第208話 中古《ドール》、人から見た自分のことを知る

 僕は《魔女の夜市》を歩き回るマスターのカバンから顔を出して、マスターの様子を見ていた。楽しそうに夜市を歩いて、お姉様の魔女様や、《トリバネ》だという他の魔女様と話をしていた。マスターは彼女達の仕草に対して懐かしく思っているらしく、時折、懐かしいものを見る目で二人を見ていたような気がする。素朴な服は似合うかもしれないけれど、僕はマスターの今の綺麗なワンピースの方が似合うと思った。もっと布を沢山使った服を着ても、マスターはきっと似合うだろう。なのに彼女は、僕達にばかりお金を使うのだ。今日もそうなりそうだった。


「ルイス、これも着てみてくれる?」


「マスター、本当に楽しそうですね」


 黒い燕尾服や黒い礼服など、マスターは僕の銀の髪に黒い服が似合うと言って色々と着せていた。他にも《ドール》を連れた魔女達がこのお店には来ていて、それぞれに自分の《ドール》へ服を着せたり買ったりしている。そんな中で何人か、僕を見てぎょっとしたような顔をする魔女や《ドール》がいた。理由は、僕自身でもわかっている。


「あの子、顔が綺麗なのにあの刺青……」


「普通そうな顔の魔女なのに、変わったものを入れるのね。取れないものをつけるだなんて」


 こそこそ、と祭りの喧騒の中で時折、囁く声が聞こえて来た。僕の腰や太腿には、前の持ち主がつけた花と蝶の絵柄の刺青がある。だから多分、余計にあの薄暗い店の中で僕を迎えに来てくれる人はいなかったのだ。マスターは物好きで優しい人だから、そんな僕を憐れんで買ってくれたし、だからこそ出会えたとは思っているけれど。

 やっぱり、こんな刺青があるのは相当な欠点になるらしい。マスターが僕に着せる服の趣味には、実際に似合わないし。


「マスター、マスターは服を買わないんですか?」


「えー、私はルイスとかの服を見てる方が好きなのよ」


「ずっとお店にいて試着を続けるのも、迷惑をかけてしまいます」


 僕がなんとかそう言って試着をやめさせようと説得すると、マスターは黒いブラウスと革製の剣帯、星を模した銀色の飾りがついた紺色の服一揃いと靴を鼻歌歌いながら買っていった。一番欲しそうにしていた燕尾服一式は、金貨が何枚もかかる高級品なので諦められたようだった。

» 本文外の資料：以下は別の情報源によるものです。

(** * ISP Wellness Assistant: the deterministic scoring core

    A shallow embedding of the symptom-to-condition scoring code and the
    properties its specification states about it.

    Conventions of the embedding.
    - A JavaScript [number] is an exact rational ([Q]); comparisons,
      sums, products and quotients are the exact ones.  [undefined] for an
      optional number is [None].
    - A JavaScript string is a [string] of bytes; non-ASCII text is held in
      UTF-8, and [toLowerCase], [\s] and [\d] act on the ASCII range.
    - An object literal used as a table is the list of its entries in
      declaration order (what [Object.entries] enumerates); properties
      inherited from [Object.prototype] are not part of a table.
    - A [Map] is the list of its entries in insertion order. *)

From Stdlib Require Import String Ascii List Bool Arith ZArith QArith Qround Lia Lqa.
From Stdlib Require Import Numbers.DecimalString.
From Stdlib Require Import Sorted Permutation Qpower.
Import ListNotations.

Open Scope string_scope.
Open Scope Z_scope.

(* ================================================================== *)
(** ** JavaScript strings and regular expressions *)
(* ================================================================== *)

Module Js.

Definition isSpace (c : ascii) : bool :=
  let n := nat_of_ascii c in
  (Nat.eqb n 32 || (Nat.leb 9 n && Nat.leb n 13))%bool.

Definition isDigit (c : ascii) : bool :=
  let n := nat_of_ascii c in (Nat.leb 48 n && Nat.leb n 57)%bool.

Definition lowerChar (c : ascii) : ascii :=
  let n := nat_of_ascii c in
  if (Nat.leb 65 n && Nat.leb n 90)%bool then ascii_of_nat (n + 32) else c.

(** [s.toLowerCase()] *)
Fixpoint toLowerCase (s : string) : string :=
  match s with
  | EmptyString => EmptyString
  | String c s' => String (lowerChar c) (toLowerCase s')
  end.

(** [hay.startsWith(needle)] *)
Fixpoint startsWith (hay needle : string) : bool :=
  match needle, hay with
  | EmptyString, _ => true
  | String _ _, EmptyString => false
  | String b n', String a h' => (Ascii.eqb a b && startsWith h' n')%bool
  end.
(* ===== verification/CString.v ===== *)
(** C and C++ library facilities the sources use on strings: character
    classes, decimal formatting ([std::to_string], [strprintf("%d")]),
    decimal parsing ([strtoll], [std::stoi]) and the [std::string] methods
    with their exceptions. A string is its list of bytes. *)

From Stdlib Require Import ZArith Lia.
From stdpp Require Import base tactics list numbers strings.
From S2P Require Import Prelude.

(** ** Character classes (the "C" locale) *)

Definition isspace (c : Z) : bool := (c =? 32) || ((9 <=? c) && (c <=? 13)).
Definition isdigit (c : Z) : bool := (48 <=? c) && (c <=? 57).

(** ** Decimal formatting *)

Fixpoint dec_digits (fuel : nat) (n : Z) (acc : bytes) : bytes :=
  match fuel with
  | O => acc
  | S fuel =>
      let acc := 48 + n `mod` 10 :: acc in
      if n <? 10 then acc else dec_digits fuel (n / 10) acc
  end.

(** Digits of a non-negative number; one more than its bits is fuel enough. *)
Definition dec_nonneg (n : Z) : bytes := dec_digits (S (Z.to_nat (Z.log2 n))) n [].

Definition to_string (n : Z) : bytes :=
  if n <? 0 then 45 :: dec_nonneg (- n) else dec_nonneg n.

(** [%0<w>d] *)
Definition fmt0 (w : nat) (n : Z) : bytes :=
  if n <? 0 then 45 :: replicate (w - 1 - length (dec_nonneg (- n))) 48 ++ dec_nonneg (- n)
  else replicate (w - length (dec_nonneg n)) 48 ++ dec_nonneg n.

(** ** Decimal parsing *)

Definition digits_val (l : bytes) : Z := fold_left (fun a c => 10 * a + (c - 48)) l 0.

Fixpoint span (p : Z -> bool) (l : bytes) : bytes * bytes :=
  match l with
  | [] => ([], [])
  | c :: l' => if p c then let (a, b) := span p l' in (c :: a, b) else ([], l)
  end.

Record strto := { sto_val : Z; sto_end : bytes; sto_conv : bool; sto_erange : bool }.

(** [strtol]/[strtoll] in base 10 with 64-bit [long]: the value, the text
    [endptr] points at, whether a conversion was made and whether [errno] is
    [ERANGE]. *)
Definition strtoll (s : bytes) : strto :=
  let s1 := snd (span isspace s) in
  let '(neg, s2) := match s1 with
                    | c :: r => if c =? 45 then (true, r) else if c =? 43 then (false, r) else (false, s1)
                    | [] => (false, s1)
                    end in
  let '(ds, rest) := span isdigit s2 in
  match ds with
  | [] => {| sto_val := 0; sto_end := s; sto_conv := false; sto_erange := false |}
  | _ =>
      let v := if neg then - digits_val ds else digits_val ds in
      if v <? - 2 ^ 63 then {| sto_val := - 2 ^ 63; sto_end := rest; sto_conv := true; sto_erange := true |}
      else if 2 ^ 63 <=? v then {| sto_val := 2 ^ 63 - 1; sto_end := rest; sto_conv := true; sto_erange := true |}
      else {| sto_val := v; sto_end := rest; sto_conv := true; sto_erange := false |}
  end.

(** The exceptions of the C++ library. *)
Inductive cxx_exn := invalid_argument | out_of_range | runtime_error.
#[global] Instance cxx_exn_eq_dec : EqDecision cxx_exn.
Proof. solve_decision. Defined.

(** [std::stoi] *)
Definition stoi (s : bytes) : res cxx_exn Z :=
  let r := strtoll s in
  if negb (sto_conv r) then Err invalid_argument
  else if sto_erange r || (sto_val r <? - 2 ^ 31) || (2 ^ 31 <=? sto_val r) then Err out_of_range
  else Ok (sto_val r).

(** A C string ends at its first NUL byte. *)
Definition c_str (s : bytes) : bytes := fst (span (fun c => negb (c =? 0)) s).

(** ** [std::string] methods *)

(** [substr(pos, n)] *)
Definition substr (s : bytes) (pos n : nat) : res cxx_exn bytes :=
  if (length s <? pos)%nat then Err out_of_range else Ok (take n (drop pos s)).

(** [replace(pos, n, t)] *)
Definition replace (s : bytes) (pos n : nat) (t : bytes) : res cxx_exn bytes :=
  if (length s <? pos)%nat then Err out_of_range
  else Ok (take pos s ++ t ++ drop (pos + n) s).

Fixpoint is_prefix (p s : bytes) : bool :=
  match p, s with
  | [], _ => true
  | a :: p, b :: s => (a =? b) && is_prefix p s
  | _ :: _, [] => false
  end.

(** [find(t) != npos] *)
Fixpoint contains (s t : bytes) : bool :=
  is_prefix t s || match s with [] => false | _ :: s => contains s t end.

(** ** Lemmas *)

Lemma digits_val_app l k :
  digits_val (l ++ k) = fold_left (fun a c => 10 * a + (c - 48)) k (digits_val l).
Proof. apply fold_left_app. Qed.

Definition all_digits (l : bytes) : Prop := Forall (fun c => isdigit c = true) l.

Lemma isdigit_48 d : 0 <= d < 10 -> isdigit (48 + d) = true.
Proof. intros. unfold isdigit. apply andb_true_iff. split; apply Z.leb_le; lia. Qed.

Lemma fold_digits l a :
  fold_left (fun a c => 10 * a + (c - 48)) l a = a * 10 ^ zlen l + digits_val l.
Proof.
  unfold digits_val. revert a. induction l as [| c l IH] using rev_ind; intros a.
  - cbn -[Z.pow]. zl. lia.
  - rewrite !fold_left_app. cbn [fold_left]. rewrite IH.
    zl. rewrite Z.add_0_r, Z.pow_add_r
      by (try apply zlen_nonneg; lia). lia.
Qed.

Lemma dec_digits_spec fuel n acc :
  0 <= n < 10 ^ Z.of_nat fuel -> (0 < fuel)%nat ->
  digits_val (dec_digits fuel n acc) = n * 10 ^ zlen acc + digits_val acc
  /\ (all_digits acc -> all_digits (dec_digits fuel n acc)).
Proof.
  revert n acc. induction fuel as [| fuel IH]; intros n acc Hn Hf; [lia |].
  cbn [dec_digits]. rewrite Nat2Z.inj_succ, Z.pow_succ_r in Hn by lia.
  assert (Hd : 0 <= n `mod` 10 < 10) by (apply Z.mod_pos_bound; lia).
  assert (Hv : digits_val (48 + n `mod` 10 :: acc)
               = n `mod` 10 * 10 ^ zlen acc + digits_val acc).
  { change (digits_val (48 + n `mod` 10 :: acc)) with
      (fold_left (fun a c => 10 * a + (c - 48)) acc (10 * 0 + (48 + n `mod` 10 - 48))).
    rewrite fold_digits. f_equal. f_equal. lia. }
  destruct (n <? 10) eqn:E; bprop.
  - rewrite Hv, Z.mod_small by lia. split; [done |].
    intros. constructor; [by apply isdigit_48; lia | done].
  - assert (0 <= n / 10 < 10 ^ Z.of_nat fuel).
    { split; [apply Z.div_pos; lia | apply Z.div_lt_upper_bound; lia]. }
    destruct fuel as [| fuel]; [cbn in Hn; lia |].
    edestruct (IH (n / 10) (48 + n `mod` 10 :: acc)) as [IH1 IH2]; [lia | lia |].
    rewrite IH1, Hv, zlen_cons, Z.pow_add_r by (try apply zlen_nonneg; lia).
    split.
    + pose proof (Z.div_mod n 10). nia.
    + intros. apply IH2. constructor; [by apply isdigit_48 | done].
Qed.

Lemma dec_fuel n : 0 <= n -> n < 10 ^ Z.of_nat (S (Z.to_nat (Z.log2 n))).
Proof.
  intros. destruct (decide (n = 0)) as [-> | Hne]; [cbn; lia |].
  pose proof (Z.log2_spec n ltac:(lia)) as [_ Hlt].
  pose proof (Z.log2_nonneg n).
  rewrite Nat2Z.inj_succ, Z2Nat.id by lia.
  eapply Z.lt_le_trans; [exact Hlt |]. apply Z.pow_le_mono_l. lia.
Qed.

(** Decimal formatting denotes the number it formats. *)
Lemma dec_nonneg_val n : 0 <= n -> digits_val (dec_nonneg n) = n.
Proof.
  intros. unfold dec_nonneg.
  destruct (dec_digits_spec (S (Z.to_nat (Z.log2 n))) n []) as [-> _];
    [split; [done | by apply dec_fuel] | lia |].
  zl. unfold digits_val. simpl. lia.
Qed.

Lemma dec_nonneg_digits n : 0 <= n -> all_digits (dec_nonneg n).
Proof.
  intros. unfold dec_nonneg.
  apply (dec_digits_spec (S (Z.to_nat (Z.log2 n))) n []);
    [split; [done | by apply dec_fuel] | lia | constructor].
Qed.

Lemma dec_digits_nonnil fuel n acc : (0 < fuel)%nat -> dec_digits fuel n acc <> [].
Proof.
  revert n acc. induction fuel as [| fuel IH]; intros n acc Hf; [lia |].
  cbn. destruct (n <? 10); [done |]. destruct fuel; [done |]. apply IH. lia.
Qed.

Lemma dec_nonneg_nonnil n : dec_nonneg n <> [].
Proof. apply dec_digits_nonnil. lia. Qed.

Lemma digits_val_pad k l : digits_val (replicate k 48 ++ l) = digits_val l.
Proof.
  rewrite digits_val_app, fold_digits.
  replace (digits_val (replicate k 48)) with 0; [lia |].
  induction k as [| k IH]; [done |]. unfold digits_val in *. cbn. done.
Qed.

Lemma span_all p l k :
  Forall (fun c => p c = true) l ->
  match k with [] => True | c :: _ => p c = false end -> span p (l ++ k) = (l, k).
Proof.
  induction 1 as [| c l Hc _ IH]; intros Hk; cbn.
  - destruct k as [| c k]; [done |]. cbn. by rewrite Hk.
  - rewrite Hc, IH by done. done.
Qed.

Lemma span_app p l : fst (span p l) ++ snd (span p l) = l.
Proof.
  induction l as [| c l IH]; [done |]. cbn.
  destruct (p c); [| done]. destruct (span p l). cbn in *. by rewrite IH.
Qed.

Lemma all_digits_not_space l c : all_digits (c :: l) -> isspace c = false.
Proof.
  intros H. inversion H as [| ? ? Hd _]; subst. unfold isdigit, isspace in *. bprop.
  apply orb_false_iff. split; [apply Z.eqb_neq; lia | apply andb_false_iff].
  right. apply Z.leb_gt. lia.
Qed.

(** [strtoll] reads back a run of digits that fits. *)
Lemma strtoll_digits ds rest :
  all_digits ds -> ds <> [] -> digits_val ds < 2 ^ 63 -> 0 <= digits_val ds ->
  match rest with [] => True | c :: _ => isdigit c = false end ->
  strtoll (ds ++ rest)
  = {| sto_val := digits_val ds; sto_end := rest; sto_conv := true; sto_erange := false |}.
Proof.
  intros Hd Hne Hlt Hge Hr. unfold strtoll.
  destruct ds as [| c ds]; [done |].
  pose proof (all_digits_not_space _ _ Hd) as Hs.
  inversion Hd as [| ? ? Hc _]; subst.
  assert (Hspan : snd (span isspace ((c :: ds) ++ rest)) = (c :: ds) ++ rest)
    by (cbn; by rewrite Hs).
  rewrite Hspan. cbn [app].
  assert (c =? 45 = false /\ c =? 43 = false) as [-> ->]
    by (unfold isdigit in Hc; bprop; split; apply Z.eqb_neq; lia).
  rewrite app_comm_cons, (span_all isdigit (c :: ds) rest) by done.
  cbn -[digits_val Z.pow].
  destruct (digits_val (c :: ds) <? - 2 ^ 63) eqn:E1; bprop; [lia |].
  destruct (2 ^ 63 <=? digits_val (c :: ds)) eqn:E2; bprop; [lia |]. done.
Qed.

Lemma dec_digits_length k fuel n acc :
  (0 < k)%nat -> 0 <= n < 10 ^ Z.of_nat k -> (length (dec_digits fuel n acc) <= k + length acc)%nat.
Proof.
  revert fuel n acc. induction k as [| k IH]; intros fuel n acc Hk Hn; [lia |].
  destruct fuel as [| fuel]; cbn [dec_digits]; [lia |].
  destruct (n <? 10) eqn:E; bprop; [cbn; lia |].
  rewrite Nat2Z.inj_succ, Z.pow_succ_r in Hn by lia.
  destruct k as [| k]; [cbn in Hn; lia |].
  etrans; [apply IH; [lia |] | cbn; lia].
  split; [apply Z.div_pos; lia | apply Z.div_lt_upper_bound; lia].
Qed.

Lemma dec_nonneg_length k n :
  (0 < k)%nat -> 0 <= n < 10 ^ Z.of_nat k -> (length (dec_nonneg n) <= k)%nat.
Proof.
  intros Hk Hn. etrans; [by apply dec_digits_length | cbn; lia].
Qed.

Lemma c_str_no_nul s : Forall (fun c => c <> 0) s -> c_str s = s.
Proof.
  intros H. unfold c_str. rewrite <- (app_nil_r s) at 1.
  rewrite span_all; [done | | done].
  eapply Forall_impl; [exact H |]. intros c Hc. apply negb_true_iff, Z.eqb_neq, Hc.
Qed.

Lemma all_digits_no_nul l : all_digits l -> Forall (fun c => c <> 0) l.
Proof.
  intros H. eapply Forall_impl; [exact H |]. intros c Hc. unfold isdigit in Hc.
  cbv beta in Hc. bprop. lia.
Qed.

Lemma c_str_digits_dot l k : all_digits l -> all_digits k -> c_str (l ++ 46 :: k) = l ++ 46 :: k.
Proof.
  intros. apply c_str_no_nul, Forall_app. split; [by apply all_digits_no_nul |].
  constructor; [done | by apply all_digits_no_nul].
Qed.

Lemma digits_val_bound l : all_digits l -> 0 <= digits_val l < 10 ^ zlen l.
Proof.
  intros H. induction l as [| c l IH] using rev_ind; [done |].
  apply Forall_app in H as [Hl Hc]. inversion Hc as [| ? ? Hd _]; subst.
  specialize (IH Hl). rewrite digits_val_app. cbn [fold_left]. zl.
  rewrite Z.add_0_r, Z.pow_add_r by (try apply zlen_nonneg; lia).
  unfold isdigit in Hd. bprop. lia.
Qed.

#[export] Hint Resolve dec_nonneg_digits dec_nonneg_nonnil : pwrb.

「あの燕尾服はかっこいいけど、ルイスがもう一人買えるお値段だからまた今度だね……」


「マスター、僕はマスターとずっと一緒にいるから、あんな素敵な服を着て改まった場に行くことはきっとありませんよ」


 ずっと一緒にいたくて、マスターの服の端を掴みながらそう言う。するとマスターは「私がそういう場に行けるような魔女になった時は買うからね、一緒に来るのよ」と言って、笑みを浮かべられた。